Another risk that we are keeping an eye on is the potential for elevated performance dispersion between different TDF offerings as we are entering a more challenging market cycle. In that context, target-date solutions with better diversified glidepaths, with more explicit protection against inflation and with downside risk management like tail-risk hedging are likely to fare better and exhibit less dispersion versus the universe.
BALAKRISHNAN: Longevity risk is one key risk that participants face, and target-date solutions will only work to address this risk if investors can contribute enough in the accumulation phase. Many participants may not have sufficient savings in their retirement account. The lack of contributions might impact the participant’s ability to meet their retirement spending needs. Frequent market downturns may cause investors to invest more conservatively, and this further increases the longevity risk.
There is a need to generate more returns without taking on too much additional risk. A strategic allocation to stable value and alternative investments may help achieve that goal. Stable value provides a return very similar to short-term bonds but preserves capital.
Alternative investments like private equity, private lending and private real estate have been used by pension funds for many years to generate higher risk-adjusted returns. But there are challenges when you try to introduce them in target-date funds such as: How do you value the investments daily? How do you invest the capital that is committed but not called? How do you allocate between various alternative investments to minimize risk? How do you set the liquidity buffer? Despite the challenges in introducing alternative investments to target-date funds, they could be a good addition because they provide better risk-adjusted returns than their public counterparts.
THOOFT: What has become more prevalent in discussions is that while it was a safe bet over the last 10 years to have very simple exposures — the S&P 500 and traditional fixed income — as the critical drivers of your return profile in a target-date fund, it may not be the same approach that will drive success in the future. The biggest positive-return drivers were U.S. equities and U.S. fixed income, so a traditional 50/50 balanced fund worked quite well. We believe that having more tools in the target-date fund toolkit is important for the next 10 years. The ability to express more granular views and to bring diversification through alternatives, such as real assets, bank loans and emerging market debt — where we see better valuations and spread capabilities — are all positive ways to help deliver on investors’ return objectives going forward.
P&I: How are active and passive strategies evaluated for inclusion in a target-date solution today?
BALAKRISHNAN: History suggests that active outperformance is cyclical in nature. We do not know if active or passive will work in the next 10 years. Being 100% invested in active strategies or being 100% invested in passive strategies is a risky position to take. Also, if you analyze asset class performance historically, it is easier to beat the indices in some asset classes versus others. For instance, it is tough to beat the index in core U.S. equity. But in emerging markets, international developed, U.S. small-cap and some fixed-income strategies, active managers have more opportunities to beat the index, either due to less coverage or more inefficiencies to act upon.
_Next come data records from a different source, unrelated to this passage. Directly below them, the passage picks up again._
(* ===== verification/TracedThms.v ===== *)
(** * How an operation moves the drop maps

    A logic of paths for code run on the recording kernel: [mvc R m] says
    that [m] keeps the configuration and that every world it goes through
    follows the last one by [R].  Adding drops only grows the drop maps, by
    prefixes that are not protected; expiry, undrop, disarm and reload only
    shrink them; a tick and a request do the first and then the second. *)

From S2P Require Import Prelude Types CString Ipaddr IpaddrThms Config Kernel Maps MapsThms.
From S2P Require Import ConfigThms Lists DropTable DropThms Snap SnapThms Double Policy.
From S2P Require Import PolicyThms SweepThms TickThms Ctl CtlThms Xdp XdpThms Traced.
Import Dlist Hlist.
Open Scope Z_scope.

Section Paths.
Context {K : Type} `{!Kernel K} `{!KernelLaws K}.
Implicit Types (w : K) (c : vg_ctrl) (t : tw K) (R : K → K → Prop).

(** From [w] over the worlds of [l], the last of which is [w']. *)
Fixpoint path R w (l : list K) w' : Prop :=
  match l with
  | [] => w' = w
  | x :: l => R w x ∧ path R x l w'
  end.

Lemma path_app R w1 l1 w2 l2 w3 : path R w1 l1 w2 → path R w2 l2 w3 → path R w1 (l1 ++ l2) w3.
Proof.
  revert w1. induction l1 as [|x l1 IH]; intros w1; cbn [path app]; [by intros ->|].
  intros [HR H1] H2. split; [done|]. by apply IH.
Qed.

(** What the relation preserves holds all along, and backwards. *)
Lemma path_forward R (J : K → Prop) w l w' :
  (∀ x y, R x y → J x → J y) → path R w l w' → J w → J w' ∧ ∀ x, x ∈ l → J x.
Proof.
  intros HJ. revert w. induction l as [|x l IH]; intros w; cbn [path].
  { intros -> Hw. split; [done|]. by intros x ?%elem_of_nil. }
  intros [HR Hp] Hw. destruct (IH x Hp) as [Hw' Hl]; [by eapply HJ|]. split; [done|].
  intros y [->|Hy]%elem_of_cons; [by eapply HJ|by apply Hl].
Qed.

Lemma path_backward R (J : K → Prop) w l w' :
  (∀ x y, R x y → J y → J x) → path R w l w' → J w' → J w ∧ ∀ x, x ∈ l → J x.
Proof.
  intros HJ. revert w. induction l as [|x l IH]; intros w; cbn [path].
  { intros -> Hw. split; [done|]. by intros x ?%elem_of_nil. }
  intros [HR Hp] Hw'. destruct (IH x Hp Hw') as [Hx Hl]. split; [by eapply HJ|].
  by intros y [->|Hy]%elem_of_cons; [|apply Hl].
Qed.

(** ** The two directions *)
Definition is_armed w : Prop := is_Some (armed_cfg w).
So a blended approach, active in some asset classes and passive in others, or a combination of both within one asset class, may be more prudent and less risky.
THOOFT: We have several target-date products available in the marketplace: passive, active and hybrid versions. We believe that certain asset classes have inherently better outcomes, either through an active approach or a passive approach, based on their nature. For example, because fixed-income markets are less efficient, a more significant percentage of our fixed-income allocation generally is active versus passive.
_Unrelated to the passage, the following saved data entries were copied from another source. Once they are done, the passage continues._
(** C6: a flood that finds the gate idle is stopped by the third tick, where
    nothing gets in the way.  A tick that sees the rates over a wake threshold
    and manages to arm the gate does so; the next one drops nothing and takes
    a snapshot of the remote; the one after that lists it, if its counters
    grew in between by a rate over a threshold, and until the daemon changes
    the maps again its packets are dropped, unless an exemption covers them.
    Between two ticks the kernel may count packets as it likes.  The second
    and the third tick are to be calm (no address enters or leaves the hashes
    during the tick, counters can be read, map updates succeed), the remote
    within the walk budget of both and not protected; the second is to have
    room for a snapshot of every remote, the third for two drops of every
    remote in the pool and in each trie; the generation of the snapshots does
    not wrap, and the clock moves by less than [clear_seconds] in the second
    tick and less than [ban_time] in the third. *)
Theorem flood_from_idle sc2 sc3 cpus fam a c w :
  waking cpus c w → cfg_ok (cfg c) → onset sc2 sc3 fam a c →
  ∃ c1 w1, vg_ctrl_tick (c, w) = Some (0, (c1, w1)) ∧ state c1 = VG_ACTIVE ∧
  ∀ w1', same_maps w1 w1' → calm sc2 0 w1' →
    fle (seconds_between (sys_clock w).1 (sys_clock w1').1) d0 = false →
  ∃ c2 w2, vg_ctrl_tick (c1, w1') = Some (0, (c2, w2)) ∧ drops c2 = drops c ∧
  ∀ w2', same_maps w2 w2' → calm sc3 (2 * all_keys sc3) w2' →
    let dt := seconds_between (sys_clock w1').1 (sys_clock w2').1 in
    fle dt d0 = false →
    (∀ buf2 buf3, sc_reads sc2 (remote_of fam) a buf2 → sc_reads sc3 (remote_of fam) a buf3 →
       let last := read_counters cpus buf2 in
       grew (in_pkts last) (in_bytes last) (cfg c) dt (read_counters cpus buf3)) →
    stopped_by_tick fam a c2 w2'.
Proof.
  intros [HI Hst Hm (t & buf & w2 & w3 & Hl & Hdt & Hr & Hw & Hcm)] Hok Hon.
  pose proof HI as (l & f & Hi & _). pose proof (inv_idle _ _ _ _ Hi Hst) as ->.
  destruct (gen_nowrap _ (on_gen _ _ _ _ _ Hon)) as [Hg1 Hg2].
  destruct (tick_wakes cpus t buf w2 w3 c w Hst Hm Hl Hdt Hr Hw Hcm)
    as (c1 & E1 & Hs1 & Hd1 & Hc1 & Hm1 & Hl1 & Hq1 & Hsn1).
  pose proof (wp_det _ _ _ _ _ (tick_keeps c w HI) E1) as (HI1 & _). cbn [fst snd] in HI1.
  exists c1, w3. split_and!; [done..|]. intros w1' Hsame Hcalm Hdt1.
  destruct (clear_room (snap c)) as (Hroom & Hgc & Hnone); [apply (inv_snap _ _ _ _ Hi)|].
  destruct (tick_sights sc2 cpus (sys_clock w).1 c1 w1' f)
    as (z & [c2 w4] & E2 & -> & Hd2 & Hs2 & Hc2 & Hm2 & Hl2 & Hg & Hall); rewrite ?Hsn1, ?Hd1; try done.
  { apply Hi. } { congruence. }
  { destruct Hroom as (Hcap & bk & fr & Hsr & Hlen). split; [done|]. exists bk, fr. split; [done|].
    pose proof (on_snaps _ _ _ _ _ Hon) as Hsz. unfold all_keys in Hsz. unfold keys. cbn. lia. }
  { rewrite Hgc, Hg1. pose proof (on_gen _ _ _ _ _ Hon). lia. }
  { rewrite Hc1. apply (on_clear _ _ _ _ _ Hon). }
  cbn [fst snd] in *.
  pose proof (wp_det _ _ _ _ _ (tick_keeps c1 w1' (Inv_same _ _ _ HI1 Hsame)) E2) as (HI2 & _).
  cbn [fst snd] in HI2. exists c2, w4. split_and!; [done|congruence|].
  intros w2' Hsame2 Hcalm2 Hdt2 Hgrew.
  apply (flood_stopped sc3 cpus); [|by rewrite Hc2, Hc1].
  eapply (sighted_flooding sc2 sc3 cpus fam a (sys_clock w1').1 c c2 w2' f); try done.
  - congruence.
  - congruence.
  - by eapply Inv_same.
  - rewrite Hd2, Hd1. apply Hi.
  - congruence.
  - by rewrite Hg, Hsn1, Hgc, Hg1.
  - apply Hall; [apply Hon|]. rewrite Hc1. apply (on_met _ _ _ _ _ Hon). by left.
  - by rewrite Hc2, Hc1.
Qed.
End Ticks.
On the equity side, we believe there are reasons to use passive in some cases, because it is cheaper, low cost and efficient, and there are reasons to use active in other cases. For asset classes like alternatives and real assets, we find active to be the better opportunity because our view is that there are not a lot of accessible, efficient, high-quality passive alternatives.
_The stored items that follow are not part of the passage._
(* ===== verification/UnitCidr.v ===== *)
(** * t/unit/cidr.c: the unit test of the prefix parser, run on the model

    The test program of the repository as a definition: every check compares
    what the model does with the text or the return value that the test
    expects.  The addresses are printed as the C library does, with the
    longest run of zero groups as [::], so that the expected texts are those
    of the test. *)

From Stdlib Require Import String.
From S2P Require Import Prelude CString Ipaddr IpaddrThms InetRef Types Config Log.
Open Scope Z_scope.

(** ** [inet_ntop] of the C library *)

Fixpoint words (a : list Z) : list Z :=
  match a with
  | h :: l :: a => (h * 256 + l) :: words a
  | _ => []
  end.

(** How many of the first words are zero. *)
Fixpoint zeros (w : list Z) : nat :=
  match w with x :: w => if x =? 0 then S (zeros w) else O | [] => O end.

(** Start and length of the first longest run of zeros from index [i] on,
    [best] the longest before it. *)
Fixpoint best_run (w : list Z) (i : nat) (best : nat * nat) : nat * nat :=
  match w with
  | [] => best
  | _ :: w' =>
      let n := zeros w in best_run w' (S i) (if (best.2 <? n)%nat then (i, n) else best)
  end.

(** An address that ends in an IPv4 address (after six zero groups, or five
    and 0xffff) prints it with dots. *)
Definition ntop6 (a : list Z) : list Z :=
  let w := words a in
  let '(base, len) := best_run w 0 (O, O) in
  if (len <? 2)%nat then join 58 (hex <$> w)
  else if (base =? 0)%nat && (len =? 6)%nat then bs "::" ++ join 46 (dec <$> drop 12 a)
  else if (base =? 0)%nat && (len =? 5)%nat && (default 0 (w !! 5%nat) =? 0xffff)
    then bs "::ffff:" ++ join 46 (dec <$> drop 12 a)
  else join 58 (hex <$> take base w) ++ bs "::" ++ join 58 (hex <$> drop (base + len) w).

Definition libc_inet : Inet := {|
  inet_pton := inet_pton (Inet := ref_inet);
  inet_ntop := λ f a, if f =? AF_INET then join 46 (dec <$> a) else ntop6 a;
|}.

Section WithInet.
Context {I : Inet}.

(** ** The checks

    Each returns what it adds to [g_fail]; [want] is [None] for NULL. *)

(** [want == NULL && rc == 0 || want != NULL && (rc != 0 || strcmp)] *)
Definition differs (got : option vg_cidr) (want : option string) : bool :=
  match want, got with
  | None, Some _ => true
  | None, None => false
  | Some _, None => true
  | Some t, Some p => negb (bool_decide (vg_cidr_to_str p 80 = bs t))
  end.

Definition expect_cidr (input : list Z) (want : option string) : Z :=
  if differs (vg_parse_cidr input) want then 1 else 0.

(** The first [n] bytes of the buffer [s]. *)
Definition expect_cidr_len (s : list Z) (n : nat) (want : option string) : Z :=
  if differs (vg_parse_cidr_len (take n s)) want then 1 else 0.

(** The file holds the line and a newline. *)
Definition load_config (line : list Z) : option vg_config :=
  vg_config_load (Some (lines_of (line ++ [10]) [], false)).

Definition expect_config (line : string) (want_rc : Z) : Z :=
  let rc := match load_config (bs line) with Some _ => 0 | None => -1 end in
  if negb (rc =? want_rc) then 1 else 0.

(** The loop that writes the list into [line], [used] bytes so far. *)
Fixpoint list_line (family : Z) (turns i : nat) (line : list Z) (used : Z) : list Z :=
  match turns with
  | O => line
  | S turns =>
      let sep := if (i =? 0)%nat then bs " " else bs ", " in
      let z := Z.of_nat i in
      let text :=
        if family =? AF_INET
        then sep ++ bs "10." ++ dec_signed (z / 256) ++ bs "." ++ dec_signed (z mod 256) ++ bs ".0/24"
        else sep ++ bs "2001:db8:" ++ hex z ++ bs "::/48" in
      list_line family turns (S i) (line ++ snprintf (16384 - used) text)
        (used + Z.of_nat (List.length text))
  end.

Definition expect_long_list (family : Z) (n : nat) : Z :=
  let plen := if family =? AF_INET then 24 else 48 in
  let start := (if family =? AF_INET then bs "allow_networks" else bs "local_networks") ++ bs " =" in
  let line := list_line family n 0 (snprintf 16384 start) (Z.of_nat (List.length start)) in
  match load_config line with
  | None => 1
  | Some cfg =>
      let list := if family =? AF_INET then allow_cidr cfg else local_cidr cfg in
      if negb (List.length list =? n)%nat then 1
      else if existsb (λ p, negb (prefixlen p =? plen)) list then 1 else 0
  end.

(** "10.0.0.0/8" and then ones, 255 bytes in all. *)
Definition long_cidr : list Z := bs "10.0.0.0/8" ++ replicate 245 49.

(** The exit status. *)
Definition main : Z :=
  let g_fail :=
    expect_cidr (bs "10.1.2.3/24") (Some "10.1.2.0/24"%string)
    + expect_cidr (bs "10.0.0.1") (Some "10.0.0.1/32"%string)
    + expect_cidr (bs "0.0.0.0/0") (Some "0.0.0.0/0"%string)
    + expect_cidr (bs "10.0.0.0/08") (Some "10.0.0.0/8"%string)
    + expect_cidr (bs "2001:db8::1/64") (Some "2001:db8::/64"%string)
    + expect_cidr (bs "2001:db8::1") (Some "2001:db8::1/128"%string)
    + expect_cidr (bs "::/0") (Some "::/0"%string)
    + expect_cidr (bs "10.0.0.0/33") None
    + expect_cidr (bs "10.0.0.0/280") None
    + expect_cidr (bs "10.0.0.0/4294967320") None
    + expect_cidr (bs "2001:db8::/129") None
    + expect_cidr (bs "2001:db8::/300") None
    + expect_cidr (bs "10.0.0.1/") None
    + expect_cidr (bs "10.0.0.1/abc") None
    + expect_cidr (bs "10.0.0.1/-8") None
    + expect_cidr (bs "10.0.0.1/+24") None
    + expect_cidr (bs "10.0.0.1/ 24") None
    + expect_cidr (bs "10.0.0.1/24x") None
    + expect_cidr (bs "10.0.0.1/24/8") None
    + expect_cidr (bs "/24") None
    + expect_cidr (bs "") None
    + expect_cidr long_cidr None
    + expect_cidr_len (bs "10.1.2.3/24 ttl=60") 11 (Some "10.1.2.0/24"%string)
    + expect_cidr_len (bs "2001:db8::1/64 ttl=60") 14 (Some "2001:db8::/64"%string)
    + expect_cidr_len (bs "10.0.0.1/24") 8 (Some "10.0.0.1/32"%string)
    + expect_cidr_len (bs "10.0.0.1/24") 9 None
    + expect_cidr_len (bs "10.0.0.1 ttl=60") 0 None
    + expect_cidr_len (bs "10.0.0.1" ++ 0 :: bs "/8") 11 None
    + expect_cidr_len long_cidr 255 None
    + expect_config "allow_networks = 192.0.2.0/24, 2001:db8::/32" 0
    + expect_config "allow_networks = 10.0.0.0/" (-1)
    + expect_config "allow_networks = 10.0.0.0/abc" (-1)
    + expect_config "local_networks = 198.51.100.0/280" (-1)
    + expect_long_list AF_INET (Z.to_nat VG_MAX_CIDR_LIST)
    + expect_long_list AF_INET6 (Z.to_nat VG_MAX_CIDR_LIST) in
  if negb (g_fail =? 0) then 1 else 0.
End WithInet.

(** The parser of prefixes and of the network lists passes the unit test
    of the repository: all its checks, run on the model, succeed, the lists
    of 256 networks on one line included. *)
Theorem cidr_test_passes : main (I := libc_inet) = 0.
Proof. vm_compute. reflexivity. Qed.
MARTEL: We tend to forget that right after the enactment of the Pension Protection Act of 2006 [the legislation that propelled target-date solutions], a large majority of TDF implementation was active. Since then, the pendulum swung materially towards passive approaches. But we believe we are now entering a period of recalibration towards better equilibrium, as investors have realized that it does not have to be all one or the other. Participants can really get the best of both worlds with approaches that use passive where it saves and active where it pays.
In order to optimize participant outcomes, TDF managers must find the right balance between active and passive strategies. And the first step towards that is to recognize that excess return prospects are different by asset class. In fixed income, more than 75% of active managers consistently outperform their benchmark, while barely 30% do so in equities. As such, we believe that the optimal design for a blend target-date fund is to spend the overwhelming majority of the active risk budget in fixed income and for equity exposures to be predominantly passive.
P&I: How can TD solutions increase the personalization and customization of asset exposures and glidepaths to improve participant outcomes?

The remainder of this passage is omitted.